Les syndicats critiquent le nouveau barème de sanctions contre les chômeurs
Le dispositif s'inscrit dans la volonté du gouvernement de renforcer le contrôle des demandeurs d'emploi
Il faut toujours garder un œil sur le Journal officiel : à défaut d'être exaltante, la lecture de cette publication peut s'avérer instructive, en particulier entre Noël et le Jour de l'an. Démonstration vient d'en être faite avec l'édition du dimanche 30 décembre, qui contient près de 20 décrets d'application de la loi " avenir professionnel " – une réforme votée l'été dernier sous la houlette de la ministre du travail, Muriel Pénicaud.
L'un des décrets parus dimanche a trait " aux droits et aux obligations " des chômeurs, ainsi qu'au " suivi de la recherche d'emploi ". Le contenu de ce texte, éminemment sensible, est grosso modo en ligne avec les intentions affichées initialement par le gouvernement. A une réserve près, qui n'est pas anodine : elle porte sur les sanctions prononcées contre un inscrit à Pôle emploi qui contrevient à ses devoirs.

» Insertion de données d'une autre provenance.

(* ===== verification/State.v ===== *)
(** * The relayer's durable state ([state.js])

    One record per chain (checkpoint cursors, processed records with their
    insertion order, retry queue, dead letters) and the metrics.  Every
    operation of [state.js] that reads or changes the state is a function here.

    Conventions.
    - An operation that reads the clock takes the instant [now] (milliseconds);
      an ISO time stamp is represented by the instant it denotes.
    - A nullable string that the code only reads through truthiness is a
      string, the empty one standing for [null]/[undefined]; a numeric option
      that the code reads with [||] is 0 when absent. *)
From S2P Require Import Prelude Numbers Strings Values.
From Stdlib Require Import QArith.
#[local] Open Scope list_scope.
#[local] Open Scope Z_scope.

(** ** Data *)

Inductive chain := neo_n3 | neox.
#[global] Instance chain_eq_dec : EqDecision chain.
Proof. solve_decision. Defined.

Definition chain_name (c : chain) : string :=
  match c with neo_n3 => "neo_n3" | neox => "neox" end.

Definition RELAYER_CHAINS : list chain := [neo_n3; neox].

(** The event object the chain scanners build. *)
Record event := Event {
  ev_chain : chain;
  ev_requestId : string;
  ev_requestType : string;
  ev_appId : string;
  ev_moduleId : string;
  ev_operation : string;
  ev_requester : string;
  ev_callbackContract : string;
  ev_callbackMethod : string;
  ev_payloadText : string;
  ev_txHash : string;
  ev_logIndex : option Z;
  ev_blockNumber : option Z;
  ev_createdAtMs : Z;
  ev_messageId : string;
}.
#[global] Instance event_eq_dec : EqDecision event.
Proof. solve_decision. Defined.

(** A prepared fulfillment, the payload of a callback delivery. *)
Record prepared := Prepared {
  p_success : bool;
  p_result : string;
  p_result_bytes_base64 : string;
  p_error : string;
  p_route : string;
  p_module_id : string;
  p_operation : string;
  p_worker_status : option Z;
  p_worker_response : val;
  p_verification_signature : string;
  p_trust_tier : string;
}.
#[global] Instance prepared_eq_dec : EqDecision prepared.
Proof. solve_decision. Defined.

Record retry_item := RetryItem {
  ri_key : string;
  ri_event : event;
  ri_attempts : Z;
  ri_next_retry_at : Z;
  ri_first_failed_at : Z;
  ri_updated_at : Z;
  ri_last_error : string;
  ri_manual_action : string;
  ri_finalize_only : bool;
  ri_terminal_error : string;
  ri_prepared_fulfillment : option prepared;
  ri_durable_claimed : bool;
}.
#[global] Instance retry_item_eq_dec : EqDecision retry_item.
Proof. solve_decision. Defined.

(** The [meta] object spread into a processed record and into a dead letter. *)
Record meta := Meta {
  m_attempts : Z;
  m_route : string;
  m_module_id : string;
  m_operation : string;
  m_last_error : string;
  m_terminal_error : string;
  m_fulfill_tx : val;
  m_worker_status : option Z;
}.

Record processed_record := ProcessedRecord {
  pr_key : string;
  pr_status : string;
  pr_request_id : string;
  pr_request_type : string;
  pr_module_id : string;
  pr_operation : string;
  pr_tx_hash : string;
  pr_block_number : Z;
  pr_completed_at : Z;
  pr_meta : meta;
}.

Record dead_letter := DeadLetter {
  dl_key : string;
  dl_request_id : string;
  dl_request_type : string;
  dl_module_id : string;
  dl_operation : string;
  dl_chain : chain;
  dl_event : event;
  dl_attempts : Z;
  dl_last_error : string;
  dl_terminal_error : string;
  dl_exhausted_at : Z;
  dl_shed_reason : string;
}.

Record chain_state := ChainState {
  last_block : option jsnum;
  last_request_id : option jsnum;
  last_discovery_at : Z;
  processed_records : gmap string processed_record;
  processed_order : list string;
  retry_queue : list retry_item;
  dead_letters : list dead_letter;
}.

Definition defaultChainState : chain_state :=
  ChainState None None 0 ∅ [] [] [].

Record metrics := Metrics {
  counters : gmap string Z;
  labeled_failures : gmap string Z;
  stamps : gmap string Z;
}.

Definition metric_names : list string :=
  ["ticks_total"; "events_scanned_total"; "events_processed_total"; "events_failed_total";
   "duplicates_skipped_total"; "retries_scheduled_total"; "retries_exhausted_total";
   "worker_calls_total"; "worker_failures_total"; "fulfill_success_total";
   "fulfill_failure_total"; "claim_conflicts_total"; "stale_reclaims_total";
   "discovery_failures_total"; "reconciliation_failures_total";
   "durable_claim_skipped_during_backoff_total"; "manual_actions_loaded_total";
   "feed_sync_runs_total"; "feed_sync_success_total"; "feed_sync_error_total";
   "feed_sync_skipped_total"; "backpressure_deferred_total";
   "backpressure_retry_skipped_total"; "retry_queue_overflow_total"].

Definition defaultMetrics : metrics :=
  Metrics (list_to_map ((fun n => (n, 0)) <$> metric_names)) ∅ ∅.

Record relayer_state := RelayerState {
  st_updated_at : option Z;
  st_neo_n3 : chain_state;
  st_neox : chain_state;
  st_metrics : metrics;
}.

Definition createEmptyRelayerState : relayer_state :=
  RelayerState None defaultChainState defaultChainState defaultMetrics.

(** [state[chain]] and its assignment. *)
Definition chain_at (s : relayer_state) (c : chain) : chain_state :=
  match c with neo_n3 => st_neo_n3 s | neox => st_neox s end.

Definition set_chain (c : chain) (cs : chain_state) (s : relayer_state) : relayer_state :=
  match c with
  | neo_n3 => RelayerState (st_updated_at s) cs (st_neox s) (st_metrics s)
  | neox => RelayerState (st_updated_at s) (st_neo_n3 s) cs (st_metrics s)
  end.

Definition set_metrics (m : metrics) (s : relayer_state) : relayer_state :=
  RelayerState (st_updated_at s) (st_neo_n3 s) (st_neox s) m.

Definition set_retry_queue (q : list retry_item) (cs : chain_state) : chain_state :=
  ChainState (last_block cs) (last_request_id cs) (last_discovery_at cs)
    (processed_records cs) (processed_order cs) q (dead_letters cs).

Definition set_dead_letters (d : list dead_letter) (cs : chain_state) : chain_state :=
  ChainState (last_block cs) (last_request_id cs) (last_discovery_at cs)
    (processed_records cs) (processed_order cs) (retry_queue cs) d.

Dès le départ, l'exécutif avait manifesté le souhait de revoir le barème des " peines " applicables. Le 20 mars, des pistes très précises avaient été dévoilées à la presse par le ministère du travail. Il avait alors été indiqué qu'un chômeur qui ne se présente pas à un rendez-vous avec son conseiller chez Pôle emploi serait radié des listes durant deux semaines et non plus pendant deux mois. " On diminue par quatre - la durée de - la sanction, qui était complètement disproportionnée sur ce sujet-là ", avait expliqué l'entourage de Mme Pénicaud. Finalement, la " punition " sera un peu plus lourde qu'annoncée : un mois (au lieu de quinze jours, donc), ce qui la place tout de même à un niveau inférieur à celui en vigueur avant la réforme.
Un autre changement s'est produit par rapport à la communication gouvernementale. Il concerne une option, également évoquée le 20 mars, pour l'ensemble des " manquements " du demandeur d'emploi (à l'exception du rendez-vous manqué avec son conseiller). L'idée présentée à l'époque consistait à dire que, à la première incartade (par exemple, le fait de ne pas rechercher activement un poste), l'allocation serait suspendue pendant un mois – les droits restant acquis et pouvant être utilisés plus tard, en cas de besoin. Si le chômeur commet un deuxième écart, le ministère avait précisé que la prestation serait supprimée durant deux mois – ce qui signifiait, cette fois-ci, une amputation des droits d'une durée équivalente. A la troisième " infraction ", le coup de bâton serait de quatre mois.
Ce schéma-là a été corrigé : à l'avenir, l'allocation sera supprimée (et non pas suspendue) un mois dès le premier manquement sauf pour le chômeur qui ne se rend pas à une convocation par Pôle emploi. Dans cette situation, la prestation ne sera supprimée qu'au deuxième " loupé ", et ce, pour deux mois.
Une source au sein de l'exécutif justifie ces ajustements par la volonté d'être " plus simple et plus cohérent ". La teneur du décret ne constitue pas une surprise pour les syndicats. Ils avaient été consultés sur ce dispositif, notamment lors d'une réunion, le 4 décembre, du Conseil national de l'emploi, de la formation et de l'orientation professionnelles (Cnefop).
Plusieurs centrales avaient, alors, exprimé leur désapprobation mais ces prises de position, en pleine crise des " gilets jaunes ", étaient passées relativement inaperçues.
" Durcissement "
Aujourd'hui, leur analyse reste la même. Les mesures retenues vont " globalement dans le sens du durcissement ", déplore Marylise Léon (CFDT). " Nous avons pris connaissance du projet de décret, lors de son examen par le Cnefop, sans concertation préalable, renchérit Michel Beaugas (FO). Sous prétexte de simplification et d'équité, le texte durcit les dispositions existantes. Ce sont ces “petites découvertes” qui causent, parfois, l'exaspération des organisations de salariés. "" Depuis sa soi-disant contrition du 10 décembre - le jour des annonces faites en réponse aux doléances des " gilets jaunes " - , Macron n'a pas changé dans sa volonté de faire la “chasse” aux chômeurs, en continuant à mélanger allègrement les 0,4 % de fraude et l'immense majorité des chômeurs qui cherchent à travailler dignement ", confie Denis Gravouil (CGT).
Par ailleurs, le décret transfère, comme prévu, de l'Etat vers Pôle emploi certains pouvoirs de sanction (notamment la suppression de l'allocation). Une innovation qui déplaît à Marylise Léon car elle risque, selon elle, de nuire à la " relation de confiance "qui doit prévaloir entre le chômeur et le service public de l'emploi.